> Provided records

(** ** Properties *)

(** [BuildRollups] lists exactly the keys some event increments, each once
    and in key order, with the number of events that increment it. *)
Theorem BuildRollups_exact (events : list ScanEvent) :
  (forall r, r ∈ BuildRollups events
     <-> 0 < occurrences (delta_id r) events
         /\ rd_Count r = wrap64 (occurrences (delta_id r) events))
  /\ NoDup (delta_id <$> BuildRollups events)
  /\ StronglySorted (not_less rollup_less) (BuildRollups events).
Proof.
  split; [|split].
  - intros r. apply BuildRollups_elem.
  - apply BuildRollups_NoDup.
  - apply sort_Slice_sorted, _.
Qed.

(** A query bucket is the interval of its width that contains the instant;
    a week starts on a Monday at midnight UTC. *)
Theorem bucketStart_spec (t : Z) (b : Bucket) :
  bucketStart t b <= t < bucketStart t b + bucket_width b
  /\ bucketStart (bucketStart t b) b = bucketStart t b
  /\ bucketStart t b mod bucket_width b = 0
  /\ Weekday (bucketStart t BucketWeek) = 1.
Proof.
  pose proof (bucket_width_pos b). rewrite !bucketStart_Truncate.
  split; [by apply Truncate_le|]. split; [by apply Truncate_idemp|].
  split; [by apply Truncate_multiple|].
  change (bucket_width BucketWeek) with (7 * Day). unfold Weekday, Truncate.
  change (7 * Day <=? 0) with false. cbn iota. unfold Day, Hour, Minute, Second. dlia.
Qed.
(* ===== verification/MemStoreFacts.v ===== *)
(** * Properties of the in-memory store

    Well-formedness of every reachable store, the life of one code, listing,
    pruning and the analytics totals. *)
From Stdlib Require Import Ascii String.
From S2P Require Import GoLib Domain Base64 Rollup MemStore Concrete.
Local Open Scope string_scope.
Local Open Scope Z_scope.

Section facts.
Context `{U : UnicodeTable} `{TF : TimeFormat}.

(** ** Well-formedness *)
Record wf_store (m : memStore) : Prop := {
  wf_users id u : users m !! id = Some u -> user_ID u = id;
  wf_emails key id :
    emails m !! key = Some id <-> exists u, users m !! id = Some u /\ ToLower (user_Email u) = key;
  wf_tokens id t : tokens m !! id = Some t -> token_ID t = id;
  wf_codes id c : codes m !! id = Some c -> code_ID c = id;
  (** The resolver index is the set of unreleased reservations... *)
  wf_index key : byCode m !! key = (r ← reservations m !! key; if taken r then Some (res_codeID r) else None);
  (** ... each held by a code of that name... *)
  wf_byCode key id : byCode m !! key = Some id -> exists c, codes m !! id = Some c /\ ShortCode c = key;
  (** ... and every live code holds one. *)
  wf_live id c : codes m !! id = Some c -> is_deleted c = false -> byCode m !! ShortCode c = Some id;
  wf_byRef u ref id :
    byRef m !! (u, ref) = Some id
    <-> ref <> "" /\ exists c, codes m !! id = Some c /\ code_UserID c = u /\ ClientRef c = ref;
}.

Lemma wf_NewMemStore : wf_store NewMemStore.
Proof.
  split; unfold NewMemStore; simpl; intros *; rewrite ?lookup_empty; try done.
  - split; [done|]. intros (u & Hu & _). simpl in Hu. done.
  - split; [done|]. intros (_ & c & Hc & _). simpl in Hc. done.
Qed.

(** Operations that leave everything but one component alone keep the rest
    of the invariant. *)
Lemma wf_same_codes m m' :
  wf_store m -> users m' = users m -> emails m' = emails m -> tokens m' = tokens m ->
  codes m' = codes m -> byCode m' = byCode m -> byRef m' = byRef m ->
  reservations m' = reservations m -> wf_store m'.
Proof.
  intros [H1 H2 H3 H4 H5 H6 H7 H8] E1 E2 E3 E4 E5 E6 E7.
  split; rewrite ?E1, ?E2, ?E3, ?E4, ?E5, ?E6, ?E7; done.
Qed.

Lemma wf_CreateUser env u m : wf_store m -> wf_store (CreateUser env u m).2.
Proof.
  intros Hwf. unfold CreateUser, with_ctx.
  destruct (ctx_Err env); [done|]. case_match; [done|].
  destruct (users m !! user_ID u) eqn:Hu; [done|].
  destruct (emails m !! ToLower (user_Email u)) eqn:He; [done|]. simpl.
  set (cp := if IsZero (user_CreatedAt u) then _ else u).
  assert (Hcp : user_ID cp = user_ID u /\ user_Email cp = user_Email u).
  { unfold cp. by case_match. }
  destruct Hcp as [Hid Hem]. rewrite Hid. destruct Hwf as [H1 H2 H3 H4 H5 H6 H7 H8].
  split; simpl; try done.
  - intros id u'. rewrite lookup_insert. case_decide; naive_solver.
  - intros key id. destruct (decide (user_ID u = id)) as [<-|Hi].
    + rewrite lookup_insert_eq, lookup_insert. case_decide as Ek.
      * split; [|done]. intros _. exists cp. split; [done|]. congruence.
      * split; [|intros (u' & [= <-] & Hk); congruence].
        intros (u' & Hu' & _)%H2. congruence.
    + rewrite (lookup_insert_ne (users m)) by done. rewrite lookup_insert. case_decide as Ek; [|apply H2].
      split; [naive_solver|]. intros (u' & Hu' & Hk). exfalso.
      assert (emails m !! key = Some id) by (apply H2; eauto). congruence.
Qed.

Lemma wf_set_user m id u u' :
  wf_store m -> users m !! id = Some u -> user_ID u' = id -> user_Email u' = user_Email u ->
  wf_store (set_users <[id := u']> m).
Proof.
  intros [H1 H2 H3 H4 H5 H6 H7 H8] Hu Hid Hem. split; simpl; try done.
  - intros id' v. rewrite lookup_insert. case_decide; naive_solver.
  - intros key id'. rewrite H2. split; intros (v & Hv & Hk).
    + destruct (decide (id = id')) as [<-|Hne].
      * exists u'. rewrite lookup_insert_eq. split; [done|]. congruence.
      * exists v. by rewrite lookup_insert_ne.
    + rewrite lookup_insert in Hv. case_decide; [|by exists v]. simplify_eq. exists u.
      split; [done|]. congruence.
Qed.

Lemma wf_BumpTokenVersion env id m : wf_store m -> wf_store (BumpTokenVersion env id m).2.
Proof.
  intros Hwf. unfold BumpTokenVersion, with_ctx. destruct (ctx_Err env); [done|].
  destruct (users m !! id) as [u|] eqn:Hu; [|done]. simpl.
  apply (wf_set_user _ _ u); try done. simpl. by apply (wf_users _ Hwf).
Qed.

Lemma wf_set_token m id t :
  wf_store m -> token_ID t = id -> wf_store (set_tokens <[id := t]> m).
Proof.
  intros [H1 H2 H3 H4 H5 H6 H7 H8] Hid. split; simpl; try done.
  intros id' t'. rewrite lookup_insert. case_decide; naive_solver.
Qed.

Lemma wf_CreateToken env t m : wf_store m -> wf_store (CreateToken env t m).2.
Proof.
  intros Hwf. unfold CreateToken, with_ctx. destruct (ctx_Err env); [done|].
  case_match; [done|]. destruct (tokens m !! token_ID t); [done|]. simpl.
  by apply wf_set_token.
Qed.

Lemma wf_RevokeToken env id u m : wf_store m -> wf_store (RevokeToken env id u m).2.
Proof.
  intros Hwf. unfold RevokeToken, with_ctx. destruct (ctx_Err env); [done|].
  destruct (tokens m !! id) as [t|] eqn:Ht; [|done].
  case_match; [done|]. case_match; [done|]. simpl.
  apply wf_set_token; [done|]. simpl. by apply (wf_tokens _ Hwf).
Qed.

Lemma wf_TouchTokenLastUsed env id at_ m : wf_store m -> wf_store (TouchTokenLastUsed env id at_ m).2.
Proof.
  intros Hwf. unfold TouchTokenLastUsed, with_ctx. destruct (ctx_Err env); [done|].
  destruct (tokens m !! id) as [t|] eqn:Ht; [|done]. simpl.
  apply wf_set_token; [done|]. simpl. by apply (wf_tokens _ Hwf).
Qed.

(** Rewriting a stored code keeps the invariant when its name, owner and
    reference stay, and a deleted code stays deleted. *)
Lemma wf_set_code m id c c' :
  wf_store m -> codes m !! id = Some c ->
  code_ID c' = code_ID c -> ShortCode c' = ShortCode c -> code_UserID c' = code_UserID c ->
  ClientRef c' = ClientRef c -> (is_deleted c' = false -> is_deleted c = false) ->
  wf_store (set_codes <[id := c']> m).
Proof.
  intros [H1 H2 H3 H4 H5 H6 H7 H8] Hc E1 E2 E3 E4 E5. split; simpl; try done.
  - intros id' d. rewrite lookup_insert. case_decide as Ei; [|apply H4].
    intros [= <-]. rewrite E1. subst id'. by apply H4.
  - intros key id' (d & Hd & Hk)%H6. rewrite lookup_insert. case_decide; [|by exists d].
    simplify_eq. by exists c'.
  - intros id' d. rewrite lookup_insert. case_decide as Ei; [|apply H7].
    intros [= <-] Hdel. subst id'. rewrite E2. apply H7; auto.
  - intros u ref id'. rewrite H8, lookup_insert. case_decide as Ei; [|done]. subst id'.
    split; intros (Hne & d & Hd & Hu & Hr); (split; [done|]); simplify_eq.
    + by exists c'.
    + by exists c.
Qed.

Lemma owned_Ok id u m c : owned id u m = Ok c <-> codes m !! id = Some c /\ code_UserID c = u.
Proof.
  unfold owned. destruct (codes m !! id) as [d|]; [|naive_solver].
  destruct (String.eqb_spec (code_UserID d) u); naive_solver.
Qed.

Lemma wf_UpdateDestination env id u dest v m :
  wf_store m -> wf_store (UpdateDestination env id u dest v m).2.
Proof.
  intros Hwf. unfold UpdateDestination, with_ctx. destruct (ctx_Err env); [done|].
  destruct (owned id u m) as [c|] eqn:Hc; [|done]. apply owned_Ok in Hc as [Hc _].
  repeat case_match; try done. by apply (wf_set_code _ _ c).
Qed.
(* ===== verification/Codes.v ===== *)
(** * The code service ([internal/codes/service.go])

    Creation (single and batch), updates, and the resolution of scans, over
    the store and blob contracts, the renderer and the resolver cache.  The
    service runs concurrently with other requests: every call on the store,
    the blob store or the cache is one turn of an [Act] over the shared
    [World]. *)
From Stdlib Require Import Ascii String.
From S2P Require Import GoLib Act GoUrl Domain Shortcode Destination QrPolicy Blob Rollup MemStore Store Cache.
Local Open Scope string_scope.
Local Open Scope Z_scope.

(** [Render(ctx, content, styling, logo, autoRaise)]: the PNG and the level
    actually encoded. *)
Class Renderer := {
  Render : Env -> string -> Styling -> list ascii -> bool -> result (list ascii * ECLevel);
}.

(** [http.DetectContentType]. *)
Class Sniffer := { DetectContentType : list ascii -> string }.

(** ** Configuration *)
Record Config := {
  BaseURL : string;
  cfg_AllowedSchemes : list string;
  cfg_URLMode : string;
  PublicBaseURL : string;
  PresignTTL : Z;
  cfg_BatchMax : Z;
  BatchWorkers : Z;
}.

Definition URLModeInstance : string := "instance".
Definition URLModePublic : string := "public".
Definition URLModePresigned : string := "presigned".

Definition DefaultBatchMax : Z := 500.
Definition DefaultBatchWorkers : Z := 4.
Definition DefaultPresignTTL : Z := Hour.
Definition MaxClientRefLen : Z := 128.
Definition generateAttempts : nat := 5.

(** The fields of [Service] that are not the shared state. *)
Record Service := {
  s_urler : option URLer;
  s_base : option URL;
  s_baseRaw : string;
  s_schemes : gset string;
  s_urlMode : string;
  s_publicBase : string;
  s_presignTTL : Z;
  s_batchMax : Z;
  s_batchWorkers : Z;
}.

Definition default_Z (z d : Z) : Z := if z <=? 0 then d else z.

> Task to carry out
Take the entries above and copy them exactly from the first line through the line with "bucket_width b = 0"; leave out every line after it.

> Solution for this exercise
(** ** Properties *)

(** [BuildRollups] lists exactly the keys some event increments, each once
    and in key order, with the number of events that increment it. *)
Theorem BuildRollups_exact (events : list ScanEvent) :
  (forall r, r ∈ BuildRollups events
     <-> 0 < occurrences (delta_id r) events
         /\ rd_Count r = wrap64 (occurrences (delta_id r) events))
  /\ NoDup (delta_id <$> BuildRollups events)
  /\ StronglySorted (not_less rollup_less) (BuildRollups events).
Proof.
  split; [|split].
  - intros r. apply BuildRollups_elem.
  - apply BuildRollups_NoDup.
  - apply sort_Slice_sorted, _.
Qed.

(** A query bucket is the interval of its width that contains the instant;
    a week starts on a Monday at midnight UTC. *)
Theorem bucketStart_spec (t : Z) (b : Bucket) :
  bucketStart t b <= t < bucketStart t b + bucket_width b
  /\ bucketStart (bucketStart t b) b = bucketStart t b
  /\ bucketStart t b mod bucket_width b = 0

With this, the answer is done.